Grumbling among the Corps of the Cadets over the issue of leadership

This year the approach to leadership in the Corps of Cadets leadership has undergone some changes – and not everyone is happy with it.

One change that seems to have created an issue concerns the disciplinary process. When a cadet violates a rule, disciplinary action is administered through the chain of command. In the 2nd battalion, there is a rumor that there is a quota for disciplinary action forms and that has some students upset.

Ian Alford, 20, a psychology major in the Corps from Haverhill, Mass., has heard that and has a negative take on it.

“I can neither confirm or deny this quota issue and I hope it isn’t true, but I heard at one point 30 disciplinary action forms needed to be handed out in my battalion,” said Alford. “This so-called quota makes leaders look for every little possible discrepancy and it causes good students to suffer for innocent mistakes. Telling someone to seek out problems and give punishments and if they fail they get punished is not good leadership, it’s lazy.”

Another student, 20, and a sophomore who wanted to remain anonymous, agrees with Alford. He said he heard from a cadet in his company that they needed to give out 30 disciplinary action forms in two weeks. “I was given a disciplinary action form and Ian was given one, along with seven others I know,” he said. He thought the punishments didn’t need to be handled with paperwork.

On top of punishments being issued out in the Corps, some cadets raised the issue of unfairness in administering punishments among cadets. Alford as well as the anonymous cadet were both given disciplinary action forms for missing morning formation, each with their own reasoning. Both received different punishments.

“It isn’t fair that one person gets either an easier or harder punishment for the same offense,” said the cadet, who argues that the punishment system that 2nd battalion has been using doesn’t seemed to be working.

However, not everyone is unhappy with how things are run. John Futoma, 19, a junior criminal justice major from Portsmouth, R.I., says he has no problem with how the Corps is run. “Honestly I can’t think of anything that is wrong,” said Futoma. “It’s kind of hard to notice change, because when you work one job one year, and a new one the next, all changes are new to you.” Futoma is a first sergeant in 2nd battalion and says he thinks everything is running stricter than before.

This strictness is seen more as a restriction, described as a tight “leash” on leadership, especially cadre, by the anonymous cadet.

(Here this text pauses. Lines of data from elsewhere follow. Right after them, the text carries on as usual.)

(* ===== verification/Decompressor.v ===== *)
(** Streaming decompression (sans_io/decompressor.rs, zstd.rs, lz4.rs).

    [Decompressor] is the trait; [ZstdDecoder] and [Lz4Decoder] implement it over
    the two C libraries, which are an interface here ([ZstdLib], [Lz4Lib]).
    [decoder] is [Box<dyn Decompressor>]. *)

From S2P Require Import Prelude Utf8 Errors.

#[export] Instance byte_countable : Countable byte.
Proof.
  refine (inj_countable Byte.to_N Byte.of_N _). intros b. apply Byte.of_to_N.
Defined.

(** [trait Decompressor].  [decompress] is given the source bytes and the size of
    the destination, and returns the count it consumed and the bytes it wrote. *)
Class Decompressor (D : Type) := {
  d_next_read_size : D → Z;
  d_decompress : bytes → Z → method D McapError (Z * bytes);
  d_reset : method D McapError ();
  d_name : D → rstring;
}.

(** What [decompress_inner] relies on: a call stays within its buffers; with input and
    with room to write to it moves forward; and a call that was given nothing asks
    for something. *)
Class DecompressorOk D `{Decompressor D} : Prop := {
  d_bounds src n d c out d' : d_decompress src n d = (Ok (c, out), d') →
    (0 ≤ c ≤ zlen src)%Z ∧ (zlen out ≤ Z.max 0 n)%Z;
  d_progress src n d c out d' : d_decompress src n d = (Ok (c, out), d') →
    (0 < n)%Z → (0 < zlen src)%Z → (0 < c + zlen out)%Z;
  d_hint n d c d' : d_decompress [] n d = (Ok (c, []), d') → (0 < d_next_read_size d')%Z;
  d_settles src n d : settles (d_decompress src n d).1;
  d_reset_settles d : settles (d_reset d).1;
}.

(** ** Zstd *)

(** [zstd_safe::DStream]: a result is the library's hint, or an error name. *)
Class ZstdLib := {
  DStream : Type;
  dstream_create : DStream;
  dstream_init : method DStream rstring Z;
  (* bytes consumed, bytes written and the hint; the buffers move even on error *)
  decompress_stream : bytes → Z → DStream → outcome rstring Z * Z * bytes * DStream;
  dstream_reset : method DStream rstring Z;
}.

(** What its documentation promises. *)
Class ZstdLibOk `{ZstdLib} : Prop := {
  zstd_init : ∃ need s, dstream_init dstream_create = (Ok need, s);
  zstd_stream src n s : let '(r, pos, out, s') := decompress_stream src n s in
    match r with
    | Ok need => (0 ≤ pos ≤ zlen src)%Z ∧ (zlen out ≤ Z.max 0 n)%Z ∧
        ((0 < n)%Z → (0 < zlen src)%Z → (0 < pos + zlen out)%Z) ∧
        (src = [] → out = [] → (0 < need)%Z)
    | Err _ => True
    | Panic | Fuel => False
    end;
  zstd_reset s : settles (dstream_reset s).1;
}.

Section zstd.
Context `{ZstdLib}.

Record ZstdDecoder := mkZstdDecoder { zd_s : DStream; zd_need : Z }.

(** [ZstdDecoder::new] *)
Definition ZstdDecoder_new : McapResult ZstdDecoder :=
  let '(r, s) := dstream_init dstream_create in
  match r with
  | Ok need => Ok (mkZstdDecoder s need)
  | _ => Panic
  end.

Definition handle_error (r : outcome rstring Z) : McapResult Z := map_err DecompressionError r.

#[export] Instance ZstdDecoder_Decompressor : Decompressor ZstdDecoder := {|
  d_next_read_size := zd_need;
  d_decompress src n d :=
    let '(r, pos, out, s) := decompress_stream src n (zd_s d) in
    match handle_error r with
    | Ok need => (Ok (pos, out), mkZstdDecoder s need)
    | Err e => (Err e, mkZstdDecoder s (zd_need d))
    | Panic => (Panic, mkZstdDecoder s (zd_need d))
    | Fuel => (Fuel, mkZstdDecoder s (zd_need d))
    end;
  d_reset d :=
    let '(r, s) := dstream_reset (zd_s d) in
    ((λ _, ()) <$> handle_error r, mkZstdDecoder s (zd_need d));
  d_name _ := lit "zstd";
|}.
End zstd.

(** ** LZ4 *)

(** The frame API of liblz4, with [check_error]. *)
Class Lz4Lib := {
  LZ4FContext : Type;
  lz4f_create : outcome io_error LZ4FContext;
  lz4f_decompress : bytes → Z → LZ4FContext → outcome io_error Z * Z * bytes * LZ4FContext;
  lz4f_reset : LZ4FContext → LZ4FContext;
}.

Class Lz4LibOk `{Lz4Lib} : Prop := {
  lz4_create : settles lz4f_create;
  lz4_decompress src n c : let '(r, pos, out, c') := lz4f_decompress src n c in
    match r with
    | Ok need => (0 ≤ pos ≤ zlen src)%Z ∧ (zlen out ≤ Z.max 0 n)%Z ∧
        ((0 < n)%Z → (0 < zlen src)%Z → (0 < pos + zlen out)%Z) ∧
        (src = [] → out = [] → (0 < need)%Z)
    | Err _ => True
    | Panic | Fuel => False
    end;
}.

Section lz4.
Context `{Lz4Lib}.

Record Lz4Decoder := mkLz4Decoder { ld_c : LZ4FContext; ld_next_read_size : Z }.

(** [Lz4Decoder::new]: 13 is the least size of a frame. *)
Definition Lz4Decoder_new : McapResult Lz4Decoder :=
  context ← map_err Io lz4f_create;
  mret (mkLz4Decoder context 13).

#[export] Instance Lz4Decoder_Decompressor : Decompressor Lz4Decoder := {|
  d_next_read_size := ld_next_read_size;
  d_decompress src n d :=
    let '(r, src_size, out, c) := lz4f_decompress src n (ld_c d) in
    match map_err Io r with
    | Ok need => (Ok (src_size, out), mkLz4Decoder c need)
    | Err e => (Err e, mkLz4Decoder c (ld_next_read_size d))
    | Panic => (Panic, mkLz4Decoder c (ld_next_read_size d))
    | Fuel => (Fuel, mkLz4Decoder c (ld_next_read_size d))
    end;
  d_reset d := (Ok (), mkLz4Decoder (lz4f_reset (ld_c d)) (ld_next_read_size d));
  d_name _ := lit "lz4";
|}.
End lz4.

(** ** Boxed decompressors *)

Section boxed.
Context `{ZstdLib, Lz4Lib}.

Inductive decoder :=
| BoxZstd (d : ZstdDecoder)
| BoxLz4 (d : Lz4Decoder).

Definition box {D E A} (mk : D → decoder) (r : outcome E A * D) : outcome E A * decoder :=
  let '(o, d) := r in (o, mk d).

#[export] Instance decoder_Decompressor : Decompressor decoder := {|
  d_next_read_size d :=
    match d with BoxZstd d => d_next_read_size d | BoxLz4 d => d_next_read_size d end;
  d_decompress src n d :=
    match d with
    | BoxZstd d => box BoxZstd (d_decompress src n d)
    | BoxLz4 d => box BoxLz4 (d_decompress src n d)
    end;
  d_reset d :=
    match d with
    | BoxZstd d => box BoxZstd (d_reset d)
    | BoxLz4 d => box BoxLz4 (d_reset d)
    end;
  d_name d := match d with BoxZstd d => d_name d | BoxLz4 d => d_name d end;
|}.

(** [get_decompressor] *)
Definition get_decompressor (decompressors : gmap bytes decoder) (name : rstring)
    : McapResult (option decoder) * gmap bytes decoder :=
  match decompressors !! name with
  | Some d => (Ok (Some d), delete name decompressors)
  | None =>
      (if decide (name = lit "zstd") then (λ d, Some (BoxZstd d)) <$> ZstdDecoder_new
       else if decide (name = lit "lz4") then (λ d, Some (BoxLz4 d)) <$> Lz4Decoder_new
       else if decide (name = []) then Ok None
       else Err (UnsupportedCompression name),
       decompressors)
  end.

#[export] Instance decoder_DecompressorOk `{!ZstdLibOk, !Lz4LibOk} : DecompressorOk decoder.
Proof.
  split.
  - intros src n [[s need]|[c0 need]] c out d'; cbn;
      [pose proof (zstd_stream src n s) as Hs; destruct (decompress_stream src n s) as [[[r pos] o] s']
      |pose proof (lz4_decompress src n c0) as Hs; destruct (lz4f_decompress src n c0) as [[[r pos] o] s']];
      destruct r; cbn; intros [=]; subst; naive_solver.
  - intros src n [[s need]|[c0 need]] c out d'; cbn;
      [pose proof (zstd_stream src n s) as Hs; destruct (decompress_stream src n s) as [[[r pos] o] s']
      |pose proof (lz4_decompress src n c0) as Hs; destruct (lz4f_decompress src n c0) as [[[r pos] o] s']];
      destruct r; cbn; intros [=]; subst; naive_solver.
  - intros n [[s need]|[c0 need]] c d'; cbn;
      [pose proof (zstd_stream [] n s) as Hs; destruct (decompress_stream [] n s) as [[[r pos] o] s']
      |pose proof (lz4_decompress [] n c0) as Hs; destruct (lz4f_decompress [] n c0) as [[[r pos] o] s']];
      destruct r; cbn; intros [=]; subst; naive_solver.
  - intros src n [[s need]|[c0 need]]; cbn;
      [pose proof (zstd_stream src n s) as Hs; destruct (decompress_stream src n s) as [[[r pos] o] s']
      |pose proof (lz4_decompress src n c0) as Hs; destruct (lz4f_decompress src n c0) as [[[r pos] o] s']];
      by destruct r.
  - intros [[s need]|[c0 need]]; cbn; [|done].
    pose proof (zstd_reset s) as Hs. destruct (dstream_reset s) as [[] s']; done.
Qed.

Lemma get_decompressor_settles `{!ZstdLibOk, !Lz4LibOk} m name :
  settles (get_decompressor m name).1.
Proof.
  unfold get_decompressor. destruct (m !! name); [done|]. cbn.
  destruct (decide _); [|destruct (decide _); [|by destruct (decide _)]].
  - unfold ZstdDecoder_new. destruct zstd_init as (need & s & ->). done.
  - unfold Lz4Decoder_new. pose proof lz4_create as Hc. by destruct lz4f_create.
Qed.
End boxed.
#[global] Arguments d_next_read_size : simpl never.
#[global] Arguments d_decompress : simpl never.
#[global] Arguments d_reset : simpl never.
#[global] Arguments d_name : simpl never.

(** ** An instance *)

(** A library whose compressed form is the content itself, for the examples. *)
Module CopyLib.
Definition copy_stream (src : bytes) (n : Z) : Z * bytes :=
  (Z.min (zlen src) (Z.max 0 n), ztake n src).

#[export] Instance copy_zstd : ZstdLib := {|
  DStream := ();
  dstream_create := ();
  dstream_init := λ s, (Ok 1%Z, s);
  decompress_stream := λ src n s, (Ok 1%Z, (copy_stream src n).1, (copy_stream src n).2, s);
  dstream_reset := λ s, (Ok 1%Z, s);
|}.
#[export] Instance copy_lz4 : Lz4Lib := {|
  LZ4FContext := ();
  lz4f_create := Ok ();
  lz4f_decompress := λ src n s, (Ok 1%Z, (copy_stream src n).1, (copy_stream src n).2, s);
  lz4f_reset := id;
|}.

#[export] Instance copy_zstd_ok : ZstdLibOk.
Proof.
  split; [by exists 1%Z, ()| |done].
  intros src n s. cbn. zlen_facts. rewrite zlen_ztake. split_and!; lia.
Qed.
#[export] Instance copy_lz4_ok : Lz4LibOk.
Proof.
  split; [done|]. intros src n s. cbn. zlen_facts. rewrite zlen_ztake. split_and!; lia.
Qed.
End CopyLib.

Some cadre agree.

Jeff Belleza, 20, a junior communications major from Leominster, Mass., is cadre in the Corps and disagrees with the restrictions and what the Corps thinks the military is. Belleza doesn’t think the Corps conducts itself at all like the military. Despite being a military school, Belleza says the real military aspect isn’t being incorporated into the Norwich lifestyle the way it should be.

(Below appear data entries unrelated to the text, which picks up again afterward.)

Definition step_file_record : lflow () :=
  opcode_length_buf ← load OPCODE_LEN_SIZE;
  let opcode := opcode_of opcode_length_buf in
  let len := length_of opcode_length_buf in
  o ← fget options;
  if (opcode =? op.CHUNK)%Z && negb (emit_chunks o) then
    _ ← mark_file_read OPCODE_LEN_SIZE;
    fset (set_reading (CRChunkHeader len))
  else if (opcode =? op.DATA_END)%Z then
    calculated ← fget (λ s, hasher_finalize <$> rb_hasher (file_data s));
    _ ← fset (λ s, set_file_data (set_hasher None (file_data s)) s);
    _ ← mark_file_read OPCODE_LEN_SIZE;
    fset (set_reading (CRDataEnd len calculated))
  else if (opcode =? op.FOOTER)%Z then
    _ ← mark_file_read OPCODE_LEN_SIZE;
    h ← fget (λ s, rb_hasher (file_data s));
    _ ← fset (λ s, set_file_data (set_hasher None (file_data s)) s);
    fset (set_reading (CRFooter len h))
  else
    len ← check (ok_or (RecordTooLarge opcode len) (check_len len (record_length_limit o)));
    n ← check (add_ usize_max OPCODE_LEN_SIZE len);
    data ← consume_file n;
    freturn (Some (EvRecord opcode (zdrop OPCODE_LEN_SIZE data))).

Definition check_data_crc (saved : Z) (calculated : option Z) : lflow () :=
  match calculated with
  | Some calculated =>
      if negb (saved =? 0)%Z && negb (calculated =? saved)%Z
      then fthrow (BadDataCrc saved calculated) else mret ()
  | None => mret ()
  end.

“The upper chain of command says they want to make this feel like the real military. Well in the real military, rooks would only get ten minutes to eat. If you want to make this like the real military well then that means if they screw up, I can make them do push-ups,” said Belleza. “If I could change something, it would be physical training before formation to get motivated. Ten push-ups max, for when they screw up. If you put someone in the front leaning rest for a long enough time, they’re not going to make the same mistake again. I don’t like the way I’m training my freshmen. Some of them just don’t seem to get it.”

Paperwork isn’t effective since Belleza said they just “sign it and blow it off” without learning anything.

It is not just upperclassmen who seem disappointed with the way the Corps is run.

“I won’t say who, but I had a rook quit the Corps because he said it was too easy. I’ve heard the complaints from many of my recruits that this is too easy,” said Belleza. “If there are students leaving because the Corps is easy, it should be a wakeup call to ask what is being done wrong here.”

The major issue for Belleza is how hazing is defined. Due to how hazing is defined, it limits what Cadre can do and how they do it in terms of training rooks.

Erin Gats, 22, is a senior communications major from Livermore, Maine and the regimental commander of the Corps of Cadets. She disagrees with the complaints and notes her way of running the Corps differs from what some cadre want.

Gats has implemented many changes to the Corps this year, such as the remedial physical training program which has helped many rooks pass their physical fitness test. Gats believes that the Corps has not gotten easier, but it has gotten more professional.

“I don’t think hazing needs to be redefined and I don’t see a learning value in making students do push-ups,” said Gats. “We have grown more professional since my freshman year and that’s for the better. The people that think it isn’t for the better ,is where the issues lie. We need to change the culture of [thinking] not being able to do ten push-ups is a bad thing. That’s the issue.”